Incredibile, ma vero. La risposta a chi le chiede perché a 35 anni si ostina ad andare avanti Francesca Schiavone l’ha data a Rio de Janeiro in un pomeriggio caldo e umido che non dimenticherà mai. Un trionfo che ha del miracoloso. Oppure no, visto che la Schiavone non smette mai di sorprenderci. Dopo aver battuto in rimonta (2-6, 6-2, -62 in un’ora e 47 minuti) la statunitense Shelby Rogers, di 12 anni più giovane, la milanese ha urlato tutta la sua gioia alla telecamera che la riprendeva in primo piano. “Sono felice”.

ROLAND GARROS

Sì, felice come quel dolce pomeriggio francese di sei anni fa, quando trionfava su un campo ben più prestigioso, il Philippe Chatrier, alzando al cielo la coppa del Roland Garros. Francesca ha festeggiato come quel giorno. E ne ha tutte le ragioni: tornare a vincere un titolo a 35 anni, tornare nella top 100 che le era sfuggita lo scorso settembre dopo 15 anni consecutivi, sono risultati che solo una campionessa orgogliosa come la milanese poteva centrare. Da lunedì sale al numero 94 guadagnando ben 38 posizioni grazie ai 280 punti del successo a Rio.

TRIONFO

Eppure la sfida con la Rogers, giocatrice dal diritto potente e di 12 anni più giovane, era iniziata male. Fatte le debite proporzioni (tecniche), l’americana fisicamente ricorda l’ex numero uno Lindsay Davenport.

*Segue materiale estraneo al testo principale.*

(* ===== verification/Chunk.v ===== *)
(** * Chunks of an actor's heap ([mem/heap.c])

    A chunk is a block of 1024 bytes that is cut into equal slots (a small chunk), or one
    large object.  The low five bits of its pointer [m] hold flags; what the flags and the
    masks of a chunk say about its objects is its [view], which is the same for both kinds.
    Every function of [heap.c] on a single chunk is here, with its effect on the view. *)
From stdpp Require Import gmap.
From S2P Require Import Prelude Store Pool.
Local Open Scope Z_scope.
Local Open Scope c_scope.

(** ** Constants ([mem/heap.h], [mem/heap.c]) *)
Definition HEAP_MINBITS : Z := 5.
Definition HEAP_MAXBITS : Z := POOL_ALIGN_BITS - 1.
Definition HEAP_SIZECLASSES : Z := HEAP_MAXBITS - HEAP_MINBITS + 1.
Definition HEAP_MIN : Z := Z.shiftl 1 HEAP_MINBITS.
Definition HEAP_MAX : Z := Z.shiftl 1 HEAP_MAXBITS.

Definition CHUNK_TYPE_BITMASK : Z := 1.
Definition CHUNK_NEEDS_TO_BE_CLEARED_BITMASK : Z := 2.
Definition SMALL_CHUNK_SIZECLASS_BITMASK : Z := 28.
Definition SMALL_CHUNK_SIZECLASS_SHIFT : Z := 2.
Definition LARGE_CHUNK_SLOT_BITMASK_SHIFT_AMOUNT : Z := 2.
Definition LARGE_CHUNK_SLOT_BITMASK : Z := Z.shiftl 1 LARGE_CHUNK_SLOT_BITMASK_SHIFT_AMOUNT.
Definition LARGE_CHUNK_SHALLOW_BITMASK_SHIFT_AMOUNT : Z := 3.
Definition LARGE_CHUNK_SHALLOW_BITMASK : Z := Z.shiftl 1 LARGE_CHUNK_SHALLOW_BITMASK_SHIFT_AMOUNT.
Definition LARGE_CHUNK_FINALISER_BITMASK_SHIFT_AMOUNT : Z := 4.
Definition LARGE_CHUNK_FINALISER_BITMASK : Z := Z.shiftl 1 LARGE_CHUNK_FINALISER_BITMASK_SHIFT_AMOUNT.
Definition CHUNK_M_BITMASK : Z :=
  not64 (Z.lor CHUNK_TYPE_BITMASK (Z.lor CHUNK_NEEDS_TO_BE_CLEARED_BITMASK (Z.lor SMALL_CHUNK_SIZECLASS_BITMASK
    (Z.lor LARGE_CHUNK_SLOT_BITMASK (Z.lor LARGE_CHUNK_SHALLOW_BITMASK LARGE_CHUNK_FINALISER_BITMASK))))).

Definition FORCE_NO_FINALISERS : Z := 0.
Definition FORCE_ALL_FINALISERS : Z := 4294967295.

Definition SIZECLASS_SIZE (sizeclass : Z) : Z := Z.shiftl HEAP_MIN sizeclass.
Definition SIZECLASS_MASK (sizeclass : Z) : Z := not64 (SIZECLASS_SIZE sizeclass - 1).
Definition EXTERNAL_PTR (p sizeclass : Z) : Z := Z.land p (SIZECLASS_MASK sizeclass).
Definition FIND_SLOT (ext base : Z) : Z := u32 (Z.shiftl 1 ((ext ⊟ base) >>! HEAP_MINBITS)).

(** The slots of a size class: the bits of their first 32 bytes. *)
Definition sizeclass_empty : list Z := [0xFFFFFFFF; 0x55555555; 0x11111111; 0x01010101; 0x00010001].

(** All of them but the first. *)
Definition sizeclass_init : list Z := [0xFFFFFFFE; 0x55555554; 0x11111110; 0x01010100; 0x00010000].

Definition sizeclass_table : list Z := [0; 1; 2; 2; 3; 3; 3; 3; 4; 4; 4; 4; 4; 4; 4; 4].

(** An access to a table. *)
Definition entry (table : list Z) (i : Z) : outcome Z :=
  match table !! Z.to_nat i with Some x => Ret x | None => Abort end.

Definition ponyint_heap_index (size : Z) : outcome Z := entry sizeclass_table ((size ⊟ 1) >>! HEAP_MINBITS).

(** ** Bits of a 32-bit mask *)

(** The set bits, in ascending order. *)
Definition bits (x : Z) : list Z := filter (fun i => Z.testbit x i = true) (seqZ 0 32).

(** [__pony_popcount] and, for a mask that is not zero, [__pony_ctz]. *)
Definition popcount (x : Z) : Z := Z.of_nat (List.length (bits x)).
Definition ctz (x : Z) : Z := Z.log2 (Z.land x (- x)).

Definition not32 (x : Z) : Z := u32 (Z.lnot x).

(** ** The chunk

    The union of the masks of a small chunk and the size of a large one is the masks: a size
    occupies the first two of them. *)
Record chunk_t := mk_chunk { m : Z; slots : Z; shallow : Z; finalisers : Z }.

Definition set_m (c : chunk_t) (v : Z) : chunk_t := mk_chunk v (slots c) (shallow c) (finalisers c).
Definition set_slots (c : chunk_t) (v : Z) : chunk_t := mk_chunk (m c) v (shallow c) (finalisers c).
Definition set_shallow (c : chunk_t) (v : Z) : chunk_t := mk_chunk (m c) (slots c) v (finalisers c).
Definition set_finalisers (c : chunk_t) (v : Z) : chunk_t := mk_chunk (m c) (slots c) (shallow c) v.

Definition large_size (c : chunk_t) : Z := slots c + Z.shiftl (shallow c) 32.
Definition set_large_size (c : chunk_t) (size : Z) : chunk_t :=
  mk_chunk (m c) (u32 size) (u32 (size >>! 32)) (finalisers c).

Definition get_chunk_is_small_chunk (chunk : chunk_t) : bool :=
  Z.land (m chunk) CHUNK_TYPE_BITMASK =? CHUNK_TYPE_BITMASK.

Definition set_chunk_is_small_chunk (chunk : chunk_t) : chunk_t :=
  set_m chunk (Z.lor (m chunk) CHUNK_TYPE_BITMASK).

(** The flags of a large chunk are read and written in the same way. *)
Definition get_large_flag (mask : Z) (chunk : chunk_t) : outcome Z :=
  if get_chunk_is_small_chunk chunk then Abort
  else Ret (bool_to_u64 (Z.land (m chunk) mask =? mask)).

Definition set_large_flag (mask shift : Z) (chunk : chunk_t) (v : Z) : outcome chunk_t :=
  if get_chunk_is_small_chunk chunk then Abort
  else
    let v := bool_to_u64 (negb (v =? 0)) in
    let v := Z.shiftl v shift in
    if (v =? mask) || (v =? 0) then Ret (set_m chunk (Z.lor (Z.land (m chunk) (not64 mask)) v))
    else Abort.

Definition get_large_chunk_slot : chunk_t -> outcome Z := get_large_flag LARGE_CHUNK_SLOT_BITMASK.
Definition set_large_chunk_slot : chunk_t -> Z -> outcome chunk_t :=
  set_large_flag LARGE_CHUNK_SLOT_BITMASK LARGE_CHUNK_SLOT_BITMASK_SHIFT_AMOUNT.
Definition get_large_chunk_shallow : chunk_t -> outcome Z := get_large_flag LARGE_CHUNK_SHALLOW_BITMASK.
Definition set_large_chunk_shallow : chunk_t -> Z -> outcome chunk_t :=
  set_large_flag LARGE_CHUNK_SHALLOW_BITMASK LARGE_CHUNK_SHALLOW_BITMASK_SHIFT_AMOUNT.
Definition get_large_chunk_finaliser : chunk_t -> outcome Z := get_large_flag LARGE_CHUNK_FINALISER_BITMASK.
Definition set_large_chunk_finaliser : chunk_t -> Z -> outcome chunk_t :=
  set_large_flag LARGE_CHUNK_FINALISER_BITMASK LARGE_CHUNK_FINALISER_BITMASK_SHIFT_AMOUNT.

Nel primo set le sue accelerazioni hanno messo in grande difficoltà la Schiavone. Brava Francesca a far valere la sua maggior esperienza e varietà di colpi ribaltando così l’inerzia dell’incontro. Ha allungato gli scambi, servito meglio (4 ace in totale), trovato profondità nei colpi e tolto ritmo e certezze alla rivale, che nel secondo e terzo parziale ha raccolto appena quattro game. Nel set decisivo l’allungo è arrivato sul 2-2: due break e quattro game consecutivi con una serie di ricami a rete e da fondo campo (da applausi un pallonetto di controbalzo) e 6-2 finale al secondo match point. Delle 18 finali giocate nel circuito è stata la prima a concludersi al terzo set: a 35 primavere l’ha vinto a dimostrazione di una preparazione fisica eccellente. Un successo che arriva a chiusura di una settimana indimenticabile per il tennis azzurro: Sara Errani a segno sabato a Dubai dove ha conquistato il suo primo trofeo Premier, la Schiavone domenica a Rio De Janeiro (nell’albo d’oro succede proprio alla romagnola). Senza dimenticare l’ingresso tra le top ten di Roberta Vinci vincitrice domenica scorsa a San Pietroburgo.

STORIA

Per la Schiavone è il settimo titolo in carriera. A 35 anni mostra una longevità incredibile sulla scia di Venus Williams, che è più grande di 6 giorni (è nata il 17 giugno 1980) e ha vinto la scorsa settimana a Kaohsiung. Oppure di Kimiko Date-Krumm, che nel 2009 ha conquistato il titolo a Seul a 39 anni. O il fenomeno Martina Navratilova, capace di giocare la finale di Wimbledon nel 1994 a 37. Ma non è un numero o la classifica che fanno la differenza, ha sempre sottolineato Francesca. La sfida continua. Con se stessa, prima che con le avversarie.